My second book is having its first birthday. My daughter is fifteen months old. My husband delights in watching me play with her. My sons are almost taller than I am at 12 and 14, but it is the way they are so present that makes me feel alive. How they care for their sister. How she came to us as though thread, & wove us out of want.

Fifteen months later, my hair has an inch of new growth that is curly. The rest is straight from over a year of pregnancy hormones surging through me. Each time I’ve been pregnant, my hair has grown in straight from the root. My curls, a byproduct of teenage hormones. My curl pattern changing over time to prove I am powerless over my own body.

Endings as though small deaths. A poet-thing, I guess.

Today, I am trying to pause & mourn not having another child. Not because I want another child, but because I am so changed by this landscape. Because not having another child means I will die someday & I have been hiding from my own death.

And “the clock ticking inside me” is not fertility. It never was. It’s the hour that already exists somewhere to erase me.

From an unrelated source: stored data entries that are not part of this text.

Lemma start_run v b sub del kind start count buffer bytes h d t flags :
  shared_ok (Shared v [t; d; h] sub del []) -> geometry (queue v) = geometry q0 ->
  (exists i dv, vb_device (dr_vars b) = Some i /\ rd (virtio_devices (dr_virtio b)) i = Some dv) ->
  served (bus (dr_virtio b)) = lenZ sub -> places buffer bytes -> NoDup [t; d; h] ->
  0 <= h < Virtqueue.size q0 -> 0 <= d < Virtqueue.size q0 -> 0 <= t < Virtqueue.size q0 ->
  kind = 0 \/ kind = 1 -> 0 <= start < 2 ^ 64 -> 0 <= bytes < 2 ^ 32 - 1 -> 512 * start + bytes <= lenZ (disk (bus (dr_virtio b))) ->
  exists v' b', start_request header_at status_at kind start count buffer bytes h d t flags (put_vio v b) = Ret tt (put_vio v' b') [] /\
    waiting header_at status_at q0 served disk v' b' sub del kind start buffer bytes h d t /\ same_driver b b' /\ vb_lock (dr_vars b') = 0 /\
    disk (bus (dr_virtio b')) = disk (bus (dr_virtio b)) /\ delay (bus (dr_virtio b')) = delay (bus (dr_virtio b)) /\
    (forall x, ~ page q0 <= x < page q0 + 4096 -> mem_of v' x = header_written header_at status_at kind start (mem_of v) x).
Proof using Hdev.
  intros Hok Hgeo (i & dv & Hi & Hdv) Hsv Hpl Hnd Hh Hd Ht Hk Hst Hby Hfits. pose proof Hpl as [(Hh1 & Hh2 & Hh3) (Hs1 & Hs2 & Hs3) (Hb1 & Hb2 & Hb3) _]. unfold apart in Hh3, Hs3, Hb3.
  assert (Hp : page (queue v) = page q0 /\ desc (queue v) = desc q0 /\ Virtqueue.size (queue v) = Virtqueue.size q0) by (unfold geometry in Hgeo; repeat split; congruence). destruct Hp as (Hp & Hde & Hsz).
  pose proof Hok as [Hly _ _]. cbn in Hly. assert (Hly' : 0 < Virtqueue.size q0 <= 157 /\ desc q0 = page q0) by (destruct Hly; rewrite <- Hsz, <- Hde, <- Hp; done).
  unfold start_request. rewrite (bind_Ret_nil _ _ _ _ _ (on_queue_run _ _ _ _ _ _ (write_request_run header_at status_at kind start v))).
  set (v1 := set_v_mm (set_ram _ (v_mm v)) v).
  assert (Hok1 : shared_ok (Shared v1 [t; d; h] sub del [])).
  { apply outside_ok; [done|]. intros a Ha. unfold header_written, header_type, header_reserved, header_sector. rewrite !st_skip by lia. done. }
  rewrite !u16_small by lia.
  rewrite (bind_Ret_nil _ _ _ _ _ (blk_assign_run (set_request 0 1 0) _ _ (fun _ _ => eq_refl))), (bind_Ret_nil _ _ _ _ _ (blk_assign_run (set_request_data buffer count) _ _ (fun _ _ => eq_refl))),
    (bind_Ret_nil _ _ _ _ _ (blk_assign_run (set_request_descs h d t) _ _ (fun _ _ => eq_refl))).
  set (b1 := with_vars (set_request_descs h d t) _).
  rewrite (bind_Ret_nil _ _ _ _ _ (on_queue_run _ _ _ _ _ _ (write_chain_run header_at status_at kind buffer bytes h d t v1 ltac:(lia) ltac:(lia) ltac:(lia)))).
  destruct (chain_ok header_at status_at v1 _ sub del [] kind buffer bytes h d t Hok1) as [Hok2 Hsame2]; [do 2 right; constructor|right; constructor|constructor|].
  set (v2 := set_v_mm (set_ram (chain_written _ _ _ _ _ _ _ _ _ _) (v_mm v1)) v1) in *.
  destruct (sync_device_run header_at 16 (v_mmu v2)) as [u1 Hu1]; [lia..|]. rewrite (bind_Ret_nil _ _ _ _ _ (cache_run _ _ _ _ Hu1)).
  destruct (sync_device_run buffer bytes (set_issued u1 (v_mmu v2))) as [u2 Hu2]; [lia..|]. rewrite (bind_Ret_nil _ _ _ _ _ (cache_run _ (set_v_mmu (set_issued u1 (v_mmu v2)) v2) _ _ Hu2)).
  destruct (sync_device_run status_at 1 (set_issued u2 (set_issued u1 (v_mmu v2)))) as [u3 Hu3]; [lia..|].
  rewrite (bind_Ret_nil _ _ _ _ _ (cache_run _ (set_v_mmu (set_issued u2 (set_issued u1 (v_mmu v2))) (set_v_mmu (set_issued u1 (v_mmu v2)) v2)) _ _ Hu3)).
  set (v3 := set_v_mmu (set_issued u3 _) _).
  assert (Hok3 : shared_ok (Shared v3 [t; d; h] sub del [])).
  { pose proof (vq_step_ok _ _ Hok2 (StepOther v2 _ sub del [] (mem_of v2) (set_issued u3 (set_issued u2 (set_issued u1 (v_mmu v2)))) (fun _ _ => eq_refl))) as Hx.
    replace v3 with (set_v_mmu (set_issued u3 (set_issued u2 (set_issued u1 (v_mmu v2)))) (set_v_mm (set_ram (mem_of v2) (v_mm v2)) v2)) by (by destruct v as [? [] ?]). exact Hx. }
  destruct (submit_step v3 _ sub del h Hok3 ltac:(lia)) as (v4 & E4 & Hs4 & Ht4 & Hok4).
  rewrite (bind_Ret_nil _ _ _ _ _ (on_queue_run _ _ _ _ _ _ E4)).
  unfold dr_var at 1. rewrite bind_gets. change (vb_device (dr_vars (put_vio v4 b1))) with (vb_device (dr_vars b)). rewrite Hi. rewrite (bind_deref_Some _ _ _ _ eq_refl).
  destruct (blk_notify_run v4 b1 i dv Hdv) as [a Ha]. rewrite (bind_Ret_nil _ _ _ _ _ Ha), unlock_run.
  destruct (db_write _ _ _ _ _ Hdev a VIRTIO_BLK_QUEUE_INDEX (bus (dr_virtio b))) as (Hw1 & Hw2 & Hw3).
  assert (Hmem4 : forall x, page q0 <= x < page q0 + 16 * Virtqueue.size q0 -> mem_of v4 x = mem_of v2 x).
  { intros x Hx. rewrite Ht4; [done|]. change (queue v3) with (queue v). rewrite Hde, Hsz. destruct Hly' as [_ ->]. exact Hx. }
  assert (Hout4 : forall x, ~ page q0 <= x < page q0 + 4096 -> mem_of v4 x = mem_of v1 x).
  { intros x Hx. rewrite (sq_outside _ _ Hs4) by (change (queue v3) with (queue v); by rewrite Hp). change (mem_of v3 x) with (mem_of v2 x).
    rewrite (sq_outside _ _ Hsame2); [done|]. change (queue v1) with (queue v). by rewrite Hp. }
  eexists v4, _. split; [reflexivity|]. split; [|split; [by split|split; [done|split; [exact Hw2|split; [exact Hw3|exact Hout4]]]]].
  pose proof (request_run (mem_of v) (desc q0) kind start buffer bytes h d t Hpl) as Hreq.
  assert (Hr2 : request_in header_at status_at (mem_of v2) (desc q0) kind start buffer bytes h d t).
  { change (mem_of v2) with (chain_written header_at status_at kind buffer bytes h d t (desc (queue v)) (header_written header_at status_at kind start (mem_of v))).
    rewrite Hde. destruct Hly' as [Hly1 Hly2]. destruct Hly. apply Hreq; try done; try lia. unfold apart. lia. }
  split; try done; try lia.
  - rewrite (same_geometry _ _ Hs4). exact Hgeo.
  - rewrite (sq_desc _ _ Hs4). change (queue v3) with (queue v). rewrite Hde. destruct Hly' as [Hly1 Hly2]. destruct Hr2 as [R1 R2 R3 R4 R5].
    split; [| | | |].
    + eapply desc_is_ext; [|exact R1]. intros x Hx. apply Hmem4. lia.
    + eapply desc_is_ext; [|exact R2]. intros x Hx. apply Hmem4. lia.
    + eapply desc_is_ext; [|exact R3]. intros x Hx. apply Hmem4. lia.
    + rewrite <- R4. apply ld_ext. intros x Hx. unfold header_type in Hx. rewrite Hout4 by lia. symmetry. rewrite (sq_outside _ _ Hsame2); [done|]. change (queue v1) with (queue v). lia.
    + rewrite <- R5. apply ld_ext. intros x Hx. unfold header_sector in Hx. rewrite Hout4 by lia. symmetry. rewrite (sq_outside _ _ Hsame2); [done|]. change (queue v1) with (queue v). lia.
  - cbn. by rewrite Hw1.
  - clear - Hnd Hh Hd Ht. by apply three_apart with h d t.
  - cbn. by rewrite Hw2.
Qed.

Lemma blk_finish_run v b kind buffer bytes len : 0 <= status_at -> status_at + 1 < 2 ^ 63 -> 0 < buffer -> 0 <= bytes -> buffer + bytes < 2 ^ 63 ->
  ld 1 (mem_of v) status_at = 0 -> request_used_len (dr_vars b) = len -> 1 <= len ->
  exists u, finish_request status_at kind buffer bytes (put_vio v b) = Ret 0 (put_vio (set_v_mmu u v) b) [].
Proof.
  intros Hs1 Hs2 Hb1 Hn Hb2 Hst Hlen Hpos. unfold finish_request.
  assert (H1 : exists u, (if kind =? VIRTIO_BLK_T_IN then on_cache (mmu_sync_for_cpu buffer bytes) else ret tt) (put_vio v b) = Ret tt (put_vio (set_v_mmu u v) b) []).
  { destruct (kind =? VIRTIO_BLK_T_IN).
    - destruct (sync_cpu_run buffer bytes (v_mmu v)) as [u Hu]; [lia..|]. eexists. by apply cache_run.
    - exists (v_mmu v). by destruct v. }
  destruct H1 as [u1 H1]. rewrite (bind_Ret_nil _ _ _ _ _ H1). destruct (sync_cpu_run status_at 1 u1) as [u2 Hu2]; [lia..|].
  rewrite (bind_Ret_nil _ _ _ _ _ (cache_run _ (set_v_mmu u1 v) _ _ Hu2)).
  assert (Hload : load 1 status_at (set_v_mmu (set_issued u2 u1) v) = Ret 0 (set_v_mmu (set_issued u2 u1) v) []) by (unfold load, gets; f_equal; exact Hst).
  rewrite (bind_Ret_nil _ _ _ _ _ (on_queue_run _ _ _ _ _ _ Hload)). unfold dr_var. rewrite bind_gets.
  change (request_used_len (dr_vars (put_vio _ b))) with (request_used_len (dr_vars b)). rewrite Hlen, (proj2 (Z.ltb_ge len 1)) by lia. by eexists.
Qed.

How do we live with our own mortality?


I think I’ve been living two lives: who I would’ve been had my father lived & who I am instead. Perpetually striving to be whole when there is no remedy for fragmentation. Of the need to rewrite my childhood in others, I am guilty. I didn’t know it before, but I do now.

Not only can one not revisit childhood, one cannot stop revisiting it. Revising it.

I’m learning not to be defined by what arrives, what leaves. Snowsquall. Tulips. Fear—


Last year at this time I was in Arizona. I reconnected with old friends. Saw my son do something he loves. Spent time alone with my husband. I went back to work two weeks after my daughter was born. I wonder now if it was worth the time I gave up with her. With myself.

The disconnection I feel: body & country & field. Where I come from. Where I’ve been. What a life amounts to. What I am working toward. Not why. But what next—.


The trope that balance is difficult for women has been worsened by the pandemic. Women with small children are expected to earn & raise & write & do. I have been told this enough to know. I tell myself I have been enough.


February light sashays through the blinds. Above, the dandelion sun in a puzzle of cloud.

Here, I write this to escape disappointment. Not in myself, but in others.

I write this thinking about how much it will matter at the end of my life what I’ve written & how it was misinterpreted & how much of myself I gave up worrying about who I was hurting & how I belonged to poetry because I could divorce honesty from journalistic truth & how to reconcile my lives.

I write this because all I have of my father is a ski sweater: burgundy with beige stripes across the chest. He was smaller than I am. It hasn’t fit me since middle school.

I write this because I am afraid not to.

I write this to give thanks. Or love. For words & people & this planet & this life.

I write this to feel immortal for a minute. To touch anything that will live forever.

Because light. Because sky. Here & here & here & here.